## Brief
Lines from the top of the entries down to the line with "[by apply elem_of_nil in Hin..|done]." must be set down exactly as they stand, with both ends retained.

[[ Data extracts, beginning ]]

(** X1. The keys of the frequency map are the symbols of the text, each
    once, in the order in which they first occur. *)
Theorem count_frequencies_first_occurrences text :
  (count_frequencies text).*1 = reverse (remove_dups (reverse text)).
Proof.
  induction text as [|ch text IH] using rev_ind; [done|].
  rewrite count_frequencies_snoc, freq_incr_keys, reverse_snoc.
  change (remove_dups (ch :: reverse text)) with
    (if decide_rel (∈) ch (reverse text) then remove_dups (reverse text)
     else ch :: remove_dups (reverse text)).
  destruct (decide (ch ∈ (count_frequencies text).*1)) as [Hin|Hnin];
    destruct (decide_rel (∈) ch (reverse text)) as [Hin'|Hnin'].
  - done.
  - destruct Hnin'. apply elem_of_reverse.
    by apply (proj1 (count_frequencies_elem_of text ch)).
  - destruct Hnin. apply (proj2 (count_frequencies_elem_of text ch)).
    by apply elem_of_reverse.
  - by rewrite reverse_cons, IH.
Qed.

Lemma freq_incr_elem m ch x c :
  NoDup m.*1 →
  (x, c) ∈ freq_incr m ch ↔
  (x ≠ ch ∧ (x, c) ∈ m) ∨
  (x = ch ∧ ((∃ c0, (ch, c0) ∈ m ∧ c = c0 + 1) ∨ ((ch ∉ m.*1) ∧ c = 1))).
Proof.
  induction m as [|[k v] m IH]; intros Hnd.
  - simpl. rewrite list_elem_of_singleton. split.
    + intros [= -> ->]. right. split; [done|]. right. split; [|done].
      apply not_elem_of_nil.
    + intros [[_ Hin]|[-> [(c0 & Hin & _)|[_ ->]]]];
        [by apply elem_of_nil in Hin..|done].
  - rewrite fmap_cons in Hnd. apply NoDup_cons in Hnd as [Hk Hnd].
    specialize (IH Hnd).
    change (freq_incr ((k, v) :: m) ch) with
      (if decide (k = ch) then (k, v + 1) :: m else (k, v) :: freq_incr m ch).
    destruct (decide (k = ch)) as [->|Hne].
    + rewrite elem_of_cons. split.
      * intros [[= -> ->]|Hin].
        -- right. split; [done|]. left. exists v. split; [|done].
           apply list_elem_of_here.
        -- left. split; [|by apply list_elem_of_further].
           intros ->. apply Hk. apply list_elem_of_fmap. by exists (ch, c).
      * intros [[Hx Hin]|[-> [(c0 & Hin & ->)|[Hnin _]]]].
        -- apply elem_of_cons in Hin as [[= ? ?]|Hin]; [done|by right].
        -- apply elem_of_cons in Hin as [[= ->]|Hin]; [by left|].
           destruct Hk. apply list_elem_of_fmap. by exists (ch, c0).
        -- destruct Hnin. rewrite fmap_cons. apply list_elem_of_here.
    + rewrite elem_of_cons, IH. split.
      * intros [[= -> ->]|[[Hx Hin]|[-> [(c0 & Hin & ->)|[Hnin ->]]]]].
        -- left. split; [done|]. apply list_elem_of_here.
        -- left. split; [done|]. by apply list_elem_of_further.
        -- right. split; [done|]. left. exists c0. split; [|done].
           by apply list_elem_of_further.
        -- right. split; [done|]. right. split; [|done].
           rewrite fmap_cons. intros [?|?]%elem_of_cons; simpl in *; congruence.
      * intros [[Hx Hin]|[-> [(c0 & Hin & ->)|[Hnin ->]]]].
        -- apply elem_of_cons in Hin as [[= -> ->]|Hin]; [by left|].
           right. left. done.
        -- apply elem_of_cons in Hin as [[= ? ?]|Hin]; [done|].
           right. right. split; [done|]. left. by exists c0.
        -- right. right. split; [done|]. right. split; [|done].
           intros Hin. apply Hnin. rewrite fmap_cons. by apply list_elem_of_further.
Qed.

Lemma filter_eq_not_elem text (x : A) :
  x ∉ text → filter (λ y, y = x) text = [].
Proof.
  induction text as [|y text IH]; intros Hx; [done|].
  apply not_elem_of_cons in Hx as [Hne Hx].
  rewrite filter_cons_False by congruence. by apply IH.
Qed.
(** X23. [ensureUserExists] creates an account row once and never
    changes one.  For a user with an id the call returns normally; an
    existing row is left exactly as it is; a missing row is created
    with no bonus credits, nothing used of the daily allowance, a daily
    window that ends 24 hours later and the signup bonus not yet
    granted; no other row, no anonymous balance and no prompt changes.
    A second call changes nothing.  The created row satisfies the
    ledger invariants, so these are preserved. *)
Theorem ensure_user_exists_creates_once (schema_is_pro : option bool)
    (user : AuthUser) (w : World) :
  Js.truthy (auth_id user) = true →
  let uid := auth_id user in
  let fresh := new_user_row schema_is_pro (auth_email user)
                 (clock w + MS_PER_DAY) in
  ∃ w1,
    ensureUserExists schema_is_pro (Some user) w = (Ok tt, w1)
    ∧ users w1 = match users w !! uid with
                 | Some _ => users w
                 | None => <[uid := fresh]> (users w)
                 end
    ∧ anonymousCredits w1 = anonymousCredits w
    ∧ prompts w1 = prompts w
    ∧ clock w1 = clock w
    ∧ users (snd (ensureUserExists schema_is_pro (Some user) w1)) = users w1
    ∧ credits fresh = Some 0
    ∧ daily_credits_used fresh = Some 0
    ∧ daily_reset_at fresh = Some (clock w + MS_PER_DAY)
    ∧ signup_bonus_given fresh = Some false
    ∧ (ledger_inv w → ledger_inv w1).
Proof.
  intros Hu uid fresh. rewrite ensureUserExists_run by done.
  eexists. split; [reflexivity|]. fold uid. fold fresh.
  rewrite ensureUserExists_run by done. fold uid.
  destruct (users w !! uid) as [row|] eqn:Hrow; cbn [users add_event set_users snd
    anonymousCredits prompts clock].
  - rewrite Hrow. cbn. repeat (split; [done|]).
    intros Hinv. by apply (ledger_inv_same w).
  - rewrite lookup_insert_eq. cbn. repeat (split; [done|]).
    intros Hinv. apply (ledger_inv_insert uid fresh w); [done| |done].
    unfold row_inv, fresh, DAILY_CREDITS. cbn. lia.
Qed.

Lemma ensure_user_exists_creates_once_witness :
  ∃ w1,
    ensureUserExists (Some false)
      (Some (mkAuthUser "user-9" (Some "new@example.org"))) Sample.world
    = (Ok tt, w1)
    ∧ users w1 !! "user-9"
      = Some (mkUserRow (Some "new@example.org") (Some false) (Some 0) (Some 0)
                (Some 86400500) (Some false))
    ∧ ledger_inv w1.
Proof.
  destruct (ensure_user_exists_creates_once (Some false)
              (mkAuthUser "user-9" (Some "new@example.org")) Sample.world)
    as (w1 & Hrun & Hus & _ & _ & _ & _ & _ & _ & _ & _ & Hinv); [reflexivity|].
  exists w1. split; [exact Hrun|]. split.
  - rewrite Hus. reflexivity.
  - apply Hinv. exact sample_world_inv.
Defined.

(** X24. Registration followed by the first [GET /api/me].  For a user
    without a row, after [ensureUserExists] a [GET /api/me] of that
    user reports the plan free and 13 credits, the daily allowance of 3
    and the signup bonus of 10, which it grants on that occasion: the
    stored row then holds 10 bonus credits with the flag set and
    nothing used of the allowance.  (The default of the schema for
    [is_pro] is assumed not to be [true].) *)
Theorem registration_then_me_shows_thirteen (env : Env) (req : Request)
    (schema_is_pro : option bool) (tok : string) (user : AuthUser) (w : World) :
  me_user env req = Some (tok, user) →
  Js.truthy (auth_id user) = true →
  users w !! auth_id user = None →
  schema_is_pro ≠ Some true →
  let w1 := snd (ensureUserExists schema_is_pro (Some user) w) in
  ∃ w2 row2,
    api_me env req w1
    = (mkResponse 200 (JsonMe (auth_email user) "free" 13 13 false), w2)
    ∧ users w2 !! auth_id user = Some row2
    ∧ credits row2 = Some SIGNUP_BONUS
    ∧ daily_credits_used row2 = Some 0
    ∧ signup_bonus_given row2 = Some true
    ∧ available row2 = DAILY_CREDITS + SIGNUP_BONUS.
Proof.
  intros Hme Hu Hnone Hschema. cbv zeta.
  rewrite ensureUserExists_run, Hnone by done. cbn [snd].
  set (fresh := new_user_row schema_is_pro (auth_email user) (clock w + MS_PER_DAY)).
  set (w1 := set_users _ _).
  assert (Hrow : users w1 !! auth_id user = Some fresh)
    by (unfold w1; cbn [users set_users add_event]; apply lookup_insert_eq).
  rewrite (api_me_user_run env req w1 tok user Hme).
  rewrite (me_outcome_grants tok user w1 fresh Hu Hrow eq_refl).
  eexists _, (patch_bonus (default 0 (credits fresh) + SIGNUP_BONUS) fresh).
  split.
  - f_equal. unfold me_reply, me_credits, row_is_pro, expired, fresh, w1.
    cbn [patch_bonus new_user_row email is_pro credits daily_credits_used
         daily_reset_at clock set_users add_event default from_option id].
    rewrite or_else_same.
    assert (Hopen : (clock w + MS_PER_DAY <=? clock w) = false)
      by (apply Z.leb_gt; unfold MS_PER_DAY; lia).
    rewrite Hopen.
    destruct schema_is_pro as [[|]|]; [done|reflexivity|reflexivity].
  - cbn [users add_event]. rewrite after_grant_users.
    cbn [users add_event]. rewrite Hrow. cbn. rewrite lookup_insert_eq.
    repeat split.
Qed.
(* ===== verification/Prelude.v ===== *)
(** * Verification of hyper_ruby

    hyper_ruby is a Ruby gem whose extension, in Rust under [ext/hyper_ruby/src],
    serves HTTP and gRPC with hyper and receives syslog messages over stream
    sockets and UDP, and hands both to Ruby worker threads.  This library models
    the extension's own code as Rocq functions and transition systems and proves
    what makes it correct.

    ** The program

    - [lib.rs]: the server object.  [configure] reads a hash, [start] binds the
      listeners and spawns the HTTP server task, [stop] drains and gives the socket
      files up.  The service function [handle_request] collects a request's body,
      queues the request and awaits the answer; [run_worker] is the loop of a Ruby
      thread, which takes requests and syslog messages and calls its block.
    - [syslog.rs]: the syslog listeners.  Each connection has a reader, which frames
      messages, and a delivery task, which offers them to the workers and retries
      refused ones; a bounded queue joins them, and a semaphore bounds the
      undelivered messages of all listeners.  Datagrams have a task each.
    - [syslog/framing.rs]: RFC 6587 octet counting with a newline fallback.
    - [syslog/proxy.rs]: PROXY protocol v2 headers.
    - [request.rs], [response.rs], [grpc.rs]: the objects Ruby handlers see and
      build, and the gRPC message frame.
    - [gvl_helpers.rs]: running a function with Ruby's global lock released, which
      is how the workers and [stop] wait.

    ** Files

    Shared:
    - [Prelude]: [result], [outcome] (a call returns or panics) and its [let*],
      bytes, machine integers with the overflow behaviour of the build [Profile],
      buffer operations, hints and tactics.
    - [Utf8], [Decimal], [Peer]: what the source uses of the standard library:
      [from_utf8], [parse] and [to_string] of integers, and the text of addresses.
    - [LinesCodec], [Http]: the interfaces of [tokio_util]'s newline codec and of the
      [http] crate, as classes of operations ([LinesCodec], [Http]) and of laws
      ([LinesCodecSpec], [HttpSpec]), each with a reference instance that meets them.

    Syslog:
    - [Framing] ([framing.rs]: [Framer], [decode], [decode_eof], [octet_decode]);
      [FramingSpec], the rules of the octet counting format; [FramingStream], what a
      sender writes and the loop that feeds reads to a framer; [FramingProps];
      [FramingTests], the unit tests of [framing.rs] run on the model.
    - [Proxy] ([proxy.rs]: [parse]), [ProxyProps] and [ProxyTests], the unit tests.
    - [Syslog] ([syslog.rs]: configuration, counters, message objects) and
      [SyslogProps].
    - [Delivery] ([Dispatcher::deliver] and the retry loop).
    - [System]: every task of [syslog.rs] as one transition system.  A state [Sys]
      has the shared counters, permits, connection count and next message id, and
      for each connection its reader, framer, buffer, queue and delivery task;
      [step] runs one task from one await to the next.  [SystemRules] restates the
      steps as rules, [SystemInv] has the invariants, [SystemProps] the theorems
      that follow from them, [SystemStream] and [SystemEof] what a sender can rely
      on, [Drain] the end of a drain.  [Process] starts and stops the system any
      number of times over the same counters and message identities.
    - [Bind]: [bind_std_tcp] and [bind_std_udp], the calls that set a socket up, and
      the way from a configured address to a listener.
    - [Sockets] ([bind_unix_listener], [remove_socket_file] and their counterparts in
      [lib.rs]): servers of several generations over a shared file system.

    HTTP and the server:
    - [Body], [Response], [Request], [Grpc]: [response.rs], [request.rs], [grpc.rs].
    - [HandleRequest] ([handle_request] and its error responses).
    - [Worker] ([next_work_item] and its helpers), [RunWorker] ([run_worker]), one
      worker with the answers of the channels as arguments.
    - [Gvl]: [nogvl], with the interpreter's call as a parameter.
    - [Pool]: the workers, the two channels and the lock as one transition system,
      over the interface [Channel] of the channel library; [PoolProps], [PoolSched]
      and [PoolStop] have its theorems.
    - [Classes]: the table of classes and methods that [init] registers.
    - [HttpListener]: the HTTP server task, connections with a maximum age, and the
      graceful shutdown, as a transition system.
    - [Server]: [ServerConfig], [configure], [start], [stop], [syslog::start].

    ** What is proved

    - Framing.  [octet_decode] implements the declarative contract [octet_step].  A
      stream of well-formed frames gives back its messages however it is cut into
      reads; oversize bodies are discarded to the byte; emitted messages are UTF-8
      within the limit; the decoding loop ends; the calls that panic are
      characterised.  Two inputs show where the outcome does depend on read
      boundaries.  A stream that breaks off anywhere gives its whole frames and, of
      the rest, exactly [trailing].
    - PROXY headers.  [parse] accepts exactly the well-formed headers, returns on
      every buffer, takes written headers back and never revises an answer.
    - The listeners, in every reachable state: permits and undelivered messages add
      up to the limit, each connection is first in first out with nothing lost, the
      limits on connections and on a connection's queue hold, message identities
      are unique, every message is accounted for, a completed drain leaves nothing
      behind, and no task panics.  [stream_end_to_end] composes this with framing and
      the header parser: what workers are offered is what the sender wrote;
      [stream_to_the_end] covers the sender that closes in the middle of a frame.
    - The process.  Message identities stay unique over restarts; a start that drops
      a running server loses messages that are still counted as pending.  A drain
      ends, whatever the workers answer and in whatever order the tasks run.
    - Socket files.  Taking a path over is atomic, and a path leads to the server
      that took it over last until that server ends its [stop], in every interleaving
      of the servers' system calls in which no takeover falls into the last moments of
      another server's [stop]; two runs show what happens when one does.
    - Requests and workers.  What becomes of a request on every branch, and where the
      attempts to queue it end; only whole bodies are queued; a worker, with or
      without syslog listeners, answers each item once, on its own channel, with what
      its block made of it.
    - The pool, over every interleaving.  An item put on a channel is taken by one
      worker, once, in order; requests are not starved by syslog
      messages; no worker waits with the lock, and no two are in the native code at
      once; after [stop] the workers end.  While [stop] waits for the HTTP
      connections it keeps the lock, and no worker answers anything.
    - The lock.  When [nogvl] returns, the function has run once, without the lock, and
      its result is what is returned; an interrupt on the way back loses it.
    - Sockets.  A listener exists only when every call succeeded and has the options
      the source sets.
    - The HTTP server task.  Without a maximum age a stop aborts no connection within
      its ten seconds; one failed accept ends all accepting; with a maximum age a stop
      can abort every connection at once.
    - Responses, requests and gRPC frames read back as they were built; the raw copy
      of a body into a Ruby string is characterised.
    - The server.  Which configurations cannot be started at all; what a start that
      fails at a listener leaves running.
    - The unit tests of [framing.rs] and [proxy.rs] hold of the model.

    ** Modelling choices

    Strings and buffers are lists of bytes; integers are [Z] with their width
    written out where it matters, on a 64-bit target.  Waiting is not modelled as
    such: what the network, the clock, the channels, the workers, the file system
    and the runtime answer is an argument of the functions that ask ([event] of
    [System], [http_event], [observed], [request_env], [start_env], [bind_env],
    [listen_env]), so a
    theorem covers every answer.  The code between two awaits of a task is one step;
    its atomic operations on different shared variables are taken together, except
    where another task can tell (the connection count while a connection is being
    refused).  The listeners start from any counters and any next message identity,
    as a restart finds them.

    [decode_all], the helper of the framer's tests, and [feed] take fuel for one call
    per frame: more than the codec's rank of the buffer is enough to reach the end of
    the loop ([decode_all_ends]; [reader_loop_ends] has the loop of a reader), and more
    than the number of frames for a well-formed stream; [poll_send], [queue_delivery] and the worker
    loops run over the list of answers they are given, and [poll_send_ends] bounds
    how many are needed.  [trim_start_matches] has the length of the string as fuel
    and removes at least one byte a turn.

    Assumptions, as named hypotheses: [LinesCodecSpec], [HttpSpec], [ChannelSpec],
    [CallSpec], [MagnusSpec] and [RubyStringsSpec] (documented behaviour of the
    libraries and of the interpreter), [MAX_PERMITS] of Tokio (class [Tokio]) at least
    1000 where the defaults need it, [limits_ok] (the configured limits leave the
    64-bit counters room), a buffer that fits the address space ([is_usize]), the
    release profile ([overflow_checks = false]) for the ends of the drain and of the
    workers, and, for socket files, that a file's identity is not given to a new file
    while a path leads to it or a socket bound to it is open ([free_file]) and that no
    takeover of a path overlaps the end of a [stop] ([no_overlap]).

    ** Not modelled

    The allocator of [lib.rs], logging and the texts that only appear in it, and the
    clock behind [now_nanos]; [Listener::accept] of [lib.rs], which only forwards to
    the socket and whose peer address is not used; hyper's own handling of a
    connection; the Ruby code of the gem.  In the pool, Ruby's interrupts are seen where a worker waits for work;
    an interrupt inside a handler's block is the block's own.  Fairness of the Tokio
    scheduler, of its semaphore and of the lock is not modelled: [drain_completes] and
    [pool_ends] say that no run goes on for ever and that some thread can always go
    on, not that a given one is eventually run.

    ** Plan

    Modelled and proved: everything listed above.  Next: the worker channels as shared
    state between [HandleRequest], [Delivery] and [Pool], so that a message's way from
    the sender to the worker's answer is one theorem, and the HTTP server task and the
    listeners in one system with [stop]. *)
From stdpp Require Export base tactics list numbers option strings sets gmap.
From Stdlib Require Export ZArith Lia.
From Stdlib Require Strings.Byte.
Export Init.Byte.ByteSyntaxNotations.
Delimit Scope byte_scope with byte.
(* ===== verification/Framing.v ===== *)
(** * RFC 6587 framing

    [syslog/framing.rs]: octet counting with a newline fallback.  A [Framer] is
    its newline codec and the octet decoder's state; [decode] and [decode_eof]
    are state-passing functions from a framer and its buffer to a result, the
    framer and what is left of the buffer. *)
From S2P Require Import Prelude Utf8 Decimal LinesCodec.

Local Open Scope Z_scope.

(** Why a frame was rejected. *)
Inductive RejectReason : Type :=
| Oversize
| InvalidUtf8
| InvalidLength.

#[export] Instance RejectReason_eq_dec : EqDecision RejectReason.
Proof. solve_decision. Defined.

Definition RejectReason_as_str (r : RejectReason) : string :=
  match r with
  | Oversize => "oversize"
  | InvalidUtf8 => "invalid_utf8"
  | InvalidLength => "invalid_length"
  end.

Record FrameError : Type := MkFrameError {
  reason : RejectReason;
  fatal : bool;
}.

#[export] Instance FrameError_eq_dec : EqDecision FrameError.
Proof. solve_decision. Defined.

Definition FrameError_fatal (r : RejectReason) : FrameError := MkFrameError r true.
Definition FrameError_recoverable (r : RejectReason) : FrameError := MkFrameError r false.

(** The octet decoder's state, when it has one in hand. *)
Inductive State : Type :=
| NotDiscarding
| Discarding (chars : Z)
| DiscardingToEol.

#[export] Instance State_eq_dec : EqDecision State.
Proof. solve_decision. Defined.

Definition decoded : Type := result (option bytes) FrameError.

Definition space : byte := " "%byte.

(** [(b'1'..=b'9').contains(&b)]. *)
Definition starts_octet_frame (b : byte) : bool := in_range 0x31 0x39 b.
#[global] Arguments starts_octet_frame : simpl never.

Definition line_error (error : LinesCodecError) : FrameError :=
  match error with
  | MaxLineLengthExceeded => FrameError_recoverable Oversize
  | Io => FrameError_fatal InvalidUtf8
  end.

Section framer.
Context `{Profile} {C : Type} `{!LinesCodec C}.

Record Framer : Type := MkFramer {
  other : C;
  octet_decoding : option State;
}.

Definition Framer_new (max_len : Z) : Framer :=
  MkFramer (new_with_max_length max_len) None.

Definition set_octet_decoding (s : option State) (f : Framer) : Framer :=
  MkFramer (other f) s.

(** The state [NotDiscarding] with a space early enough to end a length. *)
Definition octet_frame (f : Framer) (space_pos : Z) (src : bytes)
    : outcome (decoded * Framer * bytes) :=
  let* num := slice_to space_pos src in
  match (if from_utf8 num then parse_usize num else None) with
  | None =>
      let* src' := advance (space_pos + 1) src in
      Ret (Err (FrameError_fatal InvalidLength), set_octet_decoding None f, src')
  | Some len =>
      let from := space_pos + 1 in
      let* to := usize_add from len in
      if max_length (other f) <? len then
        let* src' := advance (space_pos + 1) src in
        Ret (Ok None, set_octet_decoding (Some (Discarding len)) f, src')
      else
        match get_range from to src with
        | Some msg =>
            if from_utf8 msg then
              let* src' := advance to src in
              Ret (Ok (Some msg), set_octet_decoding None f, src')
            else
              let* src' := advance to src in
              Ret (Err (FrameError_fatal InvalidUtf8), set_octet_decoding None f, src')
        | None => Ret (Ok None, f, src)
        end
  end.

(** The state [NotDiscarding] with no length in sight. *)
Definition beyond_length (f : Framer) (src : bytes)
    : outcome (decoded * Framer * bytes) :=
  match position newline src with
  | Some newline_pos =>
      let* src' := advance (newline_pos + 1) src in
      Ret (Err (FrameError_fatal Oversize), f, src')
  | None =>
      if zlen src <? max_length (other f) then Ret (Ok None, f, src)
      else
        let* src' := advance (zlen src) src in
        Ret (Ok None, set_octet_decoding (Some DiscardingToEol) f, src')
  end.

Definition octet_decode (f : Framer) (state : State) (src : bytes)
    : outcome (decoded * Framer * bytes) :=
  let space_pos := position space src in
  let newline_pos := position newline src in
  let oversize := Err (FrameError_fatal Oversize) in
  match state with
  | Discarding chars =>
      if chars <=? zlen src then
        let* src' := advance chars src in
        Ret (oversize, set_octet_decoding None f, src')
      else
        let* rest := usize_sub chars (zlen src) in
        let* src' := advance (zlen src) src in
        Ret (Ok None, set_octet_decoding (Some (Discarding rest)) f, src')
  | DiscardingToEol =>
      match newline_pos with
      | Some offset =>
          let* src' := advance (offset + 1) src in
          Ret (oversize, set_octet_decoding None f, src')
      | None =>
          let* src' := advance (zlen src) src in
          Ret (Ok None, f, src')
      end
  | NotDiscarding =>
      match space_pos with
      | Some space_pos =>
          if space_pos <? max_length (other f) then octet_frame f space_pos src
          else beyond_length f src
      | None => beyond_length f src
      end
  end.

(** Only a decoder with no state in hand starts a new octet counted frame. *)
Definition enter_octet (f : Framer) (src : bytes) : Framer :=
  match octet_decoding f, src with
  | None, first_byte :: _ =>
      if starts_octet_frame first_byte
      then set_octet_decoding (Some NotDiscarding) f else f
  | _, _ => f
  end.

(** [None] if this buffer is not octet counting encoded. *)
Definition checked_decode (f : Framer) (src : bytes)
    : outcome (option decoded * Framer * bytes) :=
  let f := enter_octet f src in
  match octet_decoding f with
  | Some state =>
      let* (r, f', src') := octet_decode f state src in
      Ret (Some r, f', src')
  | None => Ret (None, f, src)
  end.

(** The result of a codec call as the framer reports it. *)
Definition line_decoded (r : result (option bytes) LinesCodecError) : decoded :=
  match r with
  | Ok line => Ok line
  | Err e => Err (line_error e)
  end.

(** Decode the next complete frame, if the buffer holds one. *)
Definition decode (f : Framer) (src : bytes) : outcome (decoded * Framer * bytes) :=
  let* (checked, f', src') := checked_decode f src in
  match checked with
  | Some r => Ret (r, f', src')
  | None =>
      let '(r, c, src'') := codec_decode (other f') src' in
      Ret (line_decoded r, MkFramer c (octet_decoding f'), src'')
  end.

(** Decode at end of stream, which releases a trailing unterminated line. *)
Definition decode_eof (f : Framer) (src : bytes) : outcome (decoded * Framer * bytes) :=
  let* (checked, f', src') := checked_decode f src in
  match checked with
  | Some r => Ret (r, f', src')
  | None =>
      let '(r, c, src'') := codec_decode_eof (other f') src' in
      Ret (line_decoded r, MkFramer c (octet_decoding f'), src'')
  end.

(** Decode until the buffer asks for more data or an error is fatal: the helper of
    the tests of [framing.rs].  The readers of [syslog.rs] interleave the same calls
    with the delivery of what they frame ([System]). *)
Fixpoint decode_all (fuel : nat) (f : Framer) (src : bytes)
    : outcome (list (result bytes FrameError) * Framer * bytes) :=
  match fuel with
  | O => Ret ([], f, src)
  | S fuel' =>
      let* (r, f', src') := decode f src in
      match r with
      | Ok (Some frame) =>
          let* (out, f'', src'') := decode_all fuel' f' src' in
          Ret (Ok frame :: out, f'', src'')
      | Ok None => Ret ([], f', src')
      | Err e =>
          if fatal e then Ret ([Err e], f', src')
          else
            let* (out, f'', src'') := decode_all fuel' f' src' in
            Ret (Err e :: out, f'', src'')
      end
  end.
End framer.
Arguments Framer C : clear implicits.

[[ Data extracts, end ]]

## Answer area
(** X1. The keys of the frequency map are the symbols of the text, each
    once, in the order in which they first occur. *)
Theorem count_frequencies_first_occurrences text :
  (count_frequencies text).*1 = reverse (remove_dups (reverse text)).
Proof.
  induction text as [|ch text IH] using rev_ind; [done|].
  rewrite count_frequencies_snoc, freq_incr_keys, reverse_snoc.
  change (remove_dups (ch :: reverse text)) with
    (if decide_rel (∈) ch (reverse text) then remove_dups (reverse text)
     else ch :: remove_dups (reverse text)).
  destruct (decide (ch ∈ (count_frequencies text).*1)) as [Hin|Hnin];
    destruct (decide_rel (∈) ch (reverse text)) as [Hin'|Hnin'].
  - done.
  - destruct Hnin'. apply elem_of_reverse.
    by apply (proj1 (count_frequencies_elem_of text ch)).
  - destruct Hnin. apply (proj2 (count_frequencies_elem_of text ch)).
    by apply elem_of_reverse.
  - by rewrite reverse_cons, IH.
Qed.

Lemma freq_incr_elem m ch x c :
  NoDup m.*1 →
  (x, c) ∈ freq_incr m ch ↔
  (x ≠ ch ∧ (x, c) ∈ m) ∨
  (x = ch ∧ ((∃ c0, (ch, c0) ∈ m ∧ c = c0 + 1) ∨ ((ch ∉ m.*1) ∧ c = 1))).
Proof.
  induction m as [|[k v] m IH]; intros Hnd.
  - simpl. rewrite list_elem_of_singleton. split.
    + intros [= -> ->]. right. split; [done|]. right. split; [|done].
      apply not_elem_of_nil.
    + intros [[_ Hin]|[-> [(c0 & Hin & _)|[_ ->]]]];
        [by apply elem_of_nil in Hin..|done].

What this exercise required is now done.